Speaking at a reception to celebrate Malaysia’s 65th Independence Day, Dato’ Raja Reza Raja Zaib Shah said, “Looking at this positive momentum, it is not impossible that the trade value of the two countries would reach RM10 billion ($3.1 billion) by the end of this year”.
“If this is the case, we will witness for the first time in history a double-digit record of bilateral trade between Malaysia and Brunei,” he said.
In 2021, Malaysia and Brunei recorded a trade volume of RM8.03 billion ($2.49 billion), an increase of 70% compared to 2020.
Malaysia was also one of the top travel destinations for Bruneians before the pandemic, with Bruneians contributing $1.16 billion in tourism receipts in 2019.
“This can not only help restore the national economy, but also stimulate social activities, because the people of both countries, especially those with families, can now visit each other and go back and forth like before,” the high commissioner said.
Resumption of cross-border travel
Brunei fully reopened its borders on August 1 after suspending non-essential travel more than two years ago due to the pandemic.
As of August 28, data from Immigration Department of Malaysia showed that 29,778 Bruneians crossed the border to enter Sarawak.
“The figure is not really staggering. It is a manageable number for the personnel at the control post to manage the operation and traffic flow,” Dato Raja Reza told The Scoop on the sidelines of the event.
“From our side, we have no problem extending the operation hours at the borders.
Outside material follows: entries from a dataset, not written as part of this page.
(* ===== verification/HostThreads.v ===== *)
(** * The commands of the desktop runtime on their threads

    Models the methods of [DesktopRuntime] in [apps/desktop/src-tauri/src/runtime.rs]
    as they run beside each other: a command comes from the window, the tray or the
    shutdown, each on a thread of its own, and gives its locks up in the middle.
    [stop] takes the worker out of its slot, lets go of the slot and only then joins;
    [pair_android_tether] looks into the slot and dials without it; [start] alone keeps
    the slot locked from its test to the stored worker. A step here is what one thread does
    under one lock, or one call on a worker thread; [step] runs a step of a call or of a
    worker, and is [None] where that thread has to wait. [HostRuntime] has the same methods run
    through at once; [solo] shows that they are a command's steps with no other command's
    steps in between. *)
From S2P Require Export HostRuntime.
Local Open Scope string_scope.
Local Open Scope list_scope.
Local Open Scope Z_scope.

(** ** The machine *)

(** A worker thread, with the flag that asks it to end. *)
Module Thread.
Record t : Type := mk { worker : Worker.t; cancel : bool }.
Definition running (self : t) : bool := negb (Worker.is_finished (worker self)).
Definition flag (self : t) : t := mk (worker self) true.
Definition set_worker (self : t) (v : Worker.t) : t := mk v (cancel self).
End Thread.

(** What is asked of the runtime. The answers of the world outside that a command is
    going to meet come with it: the random bytes and the network of a pairing, whether the system
    creates the thread of a start, and its time. *)
Module Request.
Inductive t (W : Type) : Type :=
| Prepare
| Pair (draws : list (string + list byte)) (request : TetherPairingRequest.t) (world : W)
| Start (spawned : string + unit) (config : LoopbackConfig.t) (display_id : option string) (now : Z)
| Stop
| Disconnect.
Arguments Prepare {W}.
Arguments Pair {W} draws request world.
Arguments Start {W} spawned config display_id now.
Arguments Stop {W}.
Arguments Disconnect {W}.
End Request.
However, we fully understand that the Brunei authority has imposed restrictions on the opening hours of the control posts from 6am to 6pm.”
In the first two weeks of the reopening, 14,000 Bruneians crossed into Malaysia, with long queues seen at the Sg Tujuh Control Post in Belait.
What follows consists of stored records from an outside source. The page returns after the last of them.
(* ===== verification/WinDisplay.v ===== *)
(** * Windows displays

    Models the display part of [apps/desktop/src-tauri/src/platform/windows.rs]:
    the enumeration of monitors and how one is selected, and the mode switch
    that prepares the LadoFlow virtual display for a session. The answers of the
    Win32 calls are arguments, or operations of the class [DisplayOs] where they
    change the desktop; names arrive as strings, decoded from UTF-16. *)
From stdpp Require Import pretty.
From Stdlib Require Import OrdersEx.
From S2P Require Export RustText HostPlatform HostHandshake.
Local Open Scope string_scope.
Local Open Scope list_scope.
Local Open Scope Z_scope.

Definition DISPLAY_MODE_APPLY_TIMEOUT : Z := Duration.from_secs 5.
Definition DISPLAY_MODE_POLL_INTERVAL : Z := Duration.from_millis 50.
Definition MAX_ENUMERATED_DISPLAY_MODES : Z := 4096.
Definition MAX_REPORTED_DISPLAY_MODES : nat := 24.
Definition VIRTUAL_DISPLAY_REFRESH_HZ : Z := 60.

(** The rectangle of the Win32 interface, right and bottom exclusive. *)
Module RECT.
Record t : Type := mk { left_ : Z; top : Z; right_ : Z; bottom : Z }.
#[global] Instance t_eq_dec : EqDecision t.
Proof. solve_decision. Defined.
Record wf (r : t) : Prop := {
  wf_left : in_i 32 (left_ r);
  wf_top : in_i 32 (top r);
  wf_right : in_i 32 (right_ r);
  wf_bottom : in_i 32 (bottom r);
}.
End RECT.

Module MonitorSource.
Record t : Type := mk {
  handle : Z;
  rect : RECT.t;
  device_name : string;
  display : DisplaySource.t;
}.
Definition id (m : t) : string := DisplaySource.id (display m).
#[global] Instance t_eq_dec : EqDecision t.
Proof. solve_decision. Defined.
End MonitorSource.

Module DisplayMode.
Record t : Type := mk { width : Z; height : Z; refresh_hz : Z }.
#[global] Instance t_eq_dec : EqDecision t.
Proof. solve_decision. Defined.
End DisplayMode.

Module DisplayDeviceIdentity.
Record t : Type := mk { device_id : string; virtual_display : bool }.
Definition default : t := mk "" false.
End DisplayDeviceIdentity.

(** ** Identifying the virtual display *)
Definition is_alphanumeric (b : byte) : bool :=
  let v := byte_to_Z b in
  ((48 <=? v) && (v <=? 57)) || ((65 <=? v) && (v <=? 90)) || ((97 <=? v) && (v <=? 122)).
Definition to_lower (b : byte) : byte :=
  let v := byte_to_Z b in if (65 <=? v) && (v <=? 90) then byte_of_Z (v + 32) else b.

(** [str::contains] for a string pattern. *)
Fixpoint contains (pattern l : list byte) : bool :=
  bool_decide (pattern `prefix_of` l) || match l with [] => false | _ :: l => contains pattern l end.

(** The bytes of other characters are never alphanumeric. *)
Definition is_ladoflow_virtual_identity (parts : list string) : bool :=
  let normalized := map to_lower (filter (fun b => is_alphanumeric b = true) (parts ≫= str)) in
  contains (str "ladoflowvirtualdisplay") normalized.

(** What [EnumDisplayDevicesW] says of one adapter and of its first monitor. *)
Module Adapter.
Record t : Type := mk {
  device_name : string;
  device_string : string;
  device_id : string;
  device_key : string;
  monitor : option (string * string * string);
}.
End Adapter.

Definition eq_ignore_ascii_case (a b : string) : bool :=
  bool_decide (map to_lower (str a) = map to_lower (str b)).

(** The loop over the adapters: the first sixty-four that Windows reports. *)
Fixpoint find_identity (adapters : list Adapter.t) (expected_name : string) : DisplayDeviceIdentity.t :=
  match adapters with
  | [] => DisplayDeviceIdentity.default
  | adapter :: adapters =>
    if negb (eq_ignore_ascii_case (Adapter.device_name adapter) expected_name)
    then find_identity adapters expected_name
    else
      let identity_parts :=
        [Adapter.device_string adapter; Adapter.device_id adapter; Adapter.device_key adapter] ++
        match Adapter.monitor adapter with Some (s, i, k) => [s; i; k] | None => [] end in
      let device_id := default "" (List.find (fun value => negb (bool_decide (value = ""))) (drop 1 identity_parts)) in
      DisplayDeviceIdentity.mk device_id (is_ladoflow_virtual_identity identity_parts)
  end.

Definition query_display_device_identity (adapters : list Adapter.t) (device_name : string)
  : DisplayDeviceIdentity.t :=
  if bool_decide (device_name = "") then DisplayDeviceIdentity.default
  else find_identity (take 64 adapters) device_name.

(** ** Enumerating monitors *)

(** One monitor as [EnumDisplayMonitors] hands it to the callback, with the
    printed handle, the answer of [GetMonitorInfoW] and the adapters listed while
    the callback runs. *)
Module Found.
Record t : Type := mk {
  handle : Z;
  printed_handle : string;
  info : string + (RECT.t * string * bool);
  adapters : list Adapter.t;
}.
End Found.

(** The callback: an error stops the enumeration. *)
Definition enumerate_monitor (monitor : Found.t)
  : outcome string MonitorSource.t :=
  match Found.info monitor with
  | inl error => Err ("GetMonitorInfoW failed: " +:+ error)
  | inr (rect, device_path, primary) =>
    let width := RECT.right_ rect - RECT.left_ rect in
    let height := RECT.bottom rect - RECT.top rect in
    if (width <? 0) || (height <? 0) then Err "GetMonitorInfoW returned invalid monitor geometry"
    else if (width =? 0) || (height =? 0) then Err "GetMonitorInfoW returned an empty monitor rectangle"
    else
      let identity := query_display_device_identity (Found.adapters monitor) device_path in
      let id :=
        if DisplayDeviceIdentity.virtual_display identity &&
           negb (bool_decide (DisplayDeviceIdentity.device_id identity = ""))
        then "ladoflow:" +:+ DisplayDeviceIdentity.device_id identity
        else if bool_decide (device_path = "") then "hmonitor:" +:+ Found.printed_handle monitor
        else device_path in
      let name :=
        if DisplayDeviceIdentity.virtual_display identity then "LadoFlow Virtual Display"
        else
          let stripped := if String.prefix "\\.\" device_path
            then String.substring 4 (String.length device_path - 4) device_path else "" in
          if bool_decide (stripped = "") then "Windows display" else stripped in
      Ok (MonitorSource.mk (Found.handle monitor) rect device_path
            (DisplaySource.mk id name width height primary (DisplayDeviceIdentity.virtual_display identity)))
  end.

(** What [EnumDisplayMonitors] visits, and an error it reports itself. *)
Module Enumeration.
Record t : Type := mk { found : list Found.t; failed : option string }.
End Enumeration.

Fixpoint visit_monitors (found : list Found.t) : outcome string (list MonitorSource.t) :=
  match found with
  | [] => Ok []
  | monitor :: found =>
    let! source := enumerate_monitor monitor in
    let! rest := visit_monitors found in
    Ok (source :: rest)
  end.

(** Primary first, then by identifier. *)
Definition shown_before (left right : MonitorSource.t) : bool :=
  match DisplaySource.primary (MonitorSource.display left), DisplaySource.primary (MonitorSource.display right) with
  | true, false => true
  | false, true => false
  | _, _ => match String.compare (MonitorSource.id left) (MonitorSource.id right) with Gt => false | _ => true end
  end.

(** [retain] with a set of the identifiers seen. *)
Fixpoint retain_new (ids : list string) (monitors : list MonitorSource.t) : list MonitorSource.t :=
  match monitors with
  | [] => []
  | monitor :: monitors =>
    if bool_decide (MonitorSource.id monitor ∈ ids) then retain_new ids monitors
    else monitor :: retain_new (MonitorSource.id monitor :: ids) monitors
  end.

Definition enumerate_monitors (e : Enumeration.t) : outcome string (list MonitorSource.t) :=
  let! monitors := visit_monitors (Enumeration.found e) in
  match Enumeration.failed e with
  | Some error => Err ("EnumDisplayMonitors returned false: " +:+ error)
  | None => Ok (retain_new [] (sort_by shown_before monitors))
  end.

Definition enumerate_display_sources (e : Enumeration.t) : outcome string (list DisplaySource.t) :=
  let! monitors := enumerate_monitors e in Ok (map MonitorSource.display monitors).

(** ** Selecting a monitor *)
Definition select_monitor (monitors : list MonitorSource.t) (display_id : option string)
  : outcome string MonitorSource.t :=
  match display_id with
  | Some id =>
    ok_or (List.find (fun monitor => bool_decide (MonitorSource.id monitor = id)) monitors)
      ("selected Windows display `" +:+ id +:+ "` is no longer available")
  | None =>
    ok_or (match List.find (fun monitor => DisplaySource.primary (MonitorSource.display monitor)) monitors with
           | Some monitor => Some monitor
           | None => head monitors
           end) "Windows reported no active display sources"
  end.

Definition alignment_target (monitors : list MonitorSource.t) (display_id : option string)
  : outcome string (option MonitorSource.t) :=
  match display_id with
  | None => Ok None
  | Some display_id =>
    let! monitor := select_monitor monitors (Some display_id) in
    if negb (DisplaySource.virtual_display (MonitorSource.display monitor)) then Ok None
    else if bool_decide (MonitorSource.device_name monitor = "")
    then Err "LadoFlow virtual display has no Win32 device name"
    else Ok (Some monitor)
  end.

(** ** Display modes *)

(** [DEVMODEW]: the members the code reads or writes, and the others. *)
Module DEVMODEW.
Record t : Type := mk {
  dmFields : Z;
  dmPelsWidth : Z;
  dmPelsHeight : Z;
  dmDisplayFrequency : Z;
  others : list byte;
}.
#[global] Instance t_eq_dec : EqDecision t.
Proof. solve_decision. Defined.
End DEVMODEW.

(** The Win32 constants the code names. *)
Class DisplayConstants : Type := {
  DM_PELSWIDTH : Z;
  DM_PELSHEIGHT : Z;
  DM_DISPLAYFREQUENCY : Z;
  DISP_CHANGE_SUCCESSFUL : Z;
  DISP_CHANGE_BADDUALVIEW : Z;
  DISP_CHANGE_BADFLAGS : Z;
  DISP_CHANGE_BADMODE : Z;
  DISP_CHANGE_BADPARAM : Z;
  DISP_CHANGE_FAILED : Z;
  DISP_CHANGE_NOTUPDATED : Z;
  DISP_CHANGE_RESTART : Z;
}.

(** The flags of [ChangeDisplaySettingsExW] the code passes. *)
Inductive CDS_TYPE : Type :=
| CDS_TEST
| CDS_LIVE.

(** The desktop: [W] is everything outside the program. [mode_at] is
    [EnumDisplaySettingsExW] with an index, [current_mode] the same call with
    [ENUM_CURRENT_SETTINGS]. *)
Class DisplayOs (W : Type) : Type := {
  enum_display_monitors : W -> W * Enumeration.t;
  current_mode : W -> string -> W * option DEVMODEW.t;
  mode_at : W -> string -> Z -> W * option DEVMODEW.t;
  change_display_settings : W -> string -> DEVMODEW.t -> CDS_TYPE -> W * Z;
  now : W -> W * Z;
  sleep : W -> Z -> W;
}.

Definition display_mode_from_native (mode : DEVMODEW.t) : DisplayMode.t :=
  DisplayMode.mk (DEVMODEW.dmPelsWidth mode) (DEVMODEW.dmPelsHeight mode) (DEVMODEW.dmDisplayFrequency mode).

Definition select_exact_display_mode (modes : list DisplayMode.t) (width height refresh_hz : Z)
  : option DisplayMode.t :=
  List.find (fun mode => (DisplayMode.width mode =? width) && (DisplayMode.height mode =? height) &&
                         (DisplayMode.refresh_hz mode =? refresh_hz)) modes.

(** The order of the keys [(width, height, refresh_hz)]. *)
Definition mode_le (a b : DisplayMode.t) : bool :=
  (DisplayMode.width a <? DisplayMode.width b) ||
  ((DisplayMode.width a =? DisplayMode.width b) &&
   ((DisplayMode.height a <? DisplayMode.height b) ||
    ((DisplayMode.height a =? DisplayMode.height b) &&
     (DisplayMode.refresh_hz a <=? DisplayMode.refresh_hz b)))).

Definition show_mode (mode : DisplayMode.t) : string :=
  pretty (DisplayMode.width mode) +:+ "x" +:+ pretty (DisplayMode.height mode) +:+ "@" +:+
  pretty (DisplayMode.refresh_hz mode).

Definition format_display_modes (modes : list DisplayMode.t) : string :=
  let formatted := String.concat ", " (map show_mode (take MAX_REPORTED_DISPLAY_MODES modes)) in
  if (MAX_REPORTED_DISPLAY_MODES <? length modes)%nat
  then formatted +:+ ", ... (" +:+ pretty (length modes - MAX_REPORTED_DISPLAY_MODES)%nat +:+ " more)"
  else formatted.

Section mode_switch.
Context {W : Type} `{DisplayConstants} `{DisplayOs W}.

Definition query_current_native_display_mode (w : W) (device_name : string)
  : W * outcome string DEVMODEW.t :=
  let (w, mode) := current_mode w device_name in
  (w, ok_or mode ("EnumDisplaySettingsExW could not read the current mode for " +:+ device_name)).

Definition query_current_display_mode (w : W) (device_name : string) : W * outcome string DisplayMode.t :=
  let (w, mode) := query_current_native_display_mode w device_name in
  let? mode := mode keeping w in (w, Ok (display_mode_from_native mode)).

(** The modes from [index] on; [None] where [limit] answers did not end them. *)
Fixpoint read_modes (limit : nat) (w : W) (device_name : string) (index : Z)
  : W * option (list DisplayMode.t) :=
  match limit with
  | O => (w, None)
  | S limit =>
    let (w, mode) := mode_at w device_name index in
    match mode with
    | None => (w, Some [])
    | Some mode =>
      let (w, rest) := read_modes limit w device_name (index + 1) in
      (w, option_map (cons (display_mode_from_native mode)) rest)
    end
  end.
“Because of these exceptional circumstances, I think there is a need for the Bruneian side to study the possibility of extending the opening hours of the borders gradually,” the envoy added.
“I have yet to pursue this matter with the Bruneian side. For the first month of border reopening we would like to study the patterns [of travellers].”
Dato Raja Reza said he plans to broach the issue with the Brunei government, as well as the possibility of removing the $3 entry and exit fee imposed by Bruneian authorities last year.
The new levy means that a return trip across the border would cost each traveller $6.
“In some cases, there are [daily] commuters from Sarawak who work in Brunei and have to pay the fee twice ($12). And for them this is quite burdensome,” the high commissioner said.
“They have requested for me to appeal to the Bruneian side to waive these charges or issue some kind of discount — if not a total waiver — especially for those who finish work late.”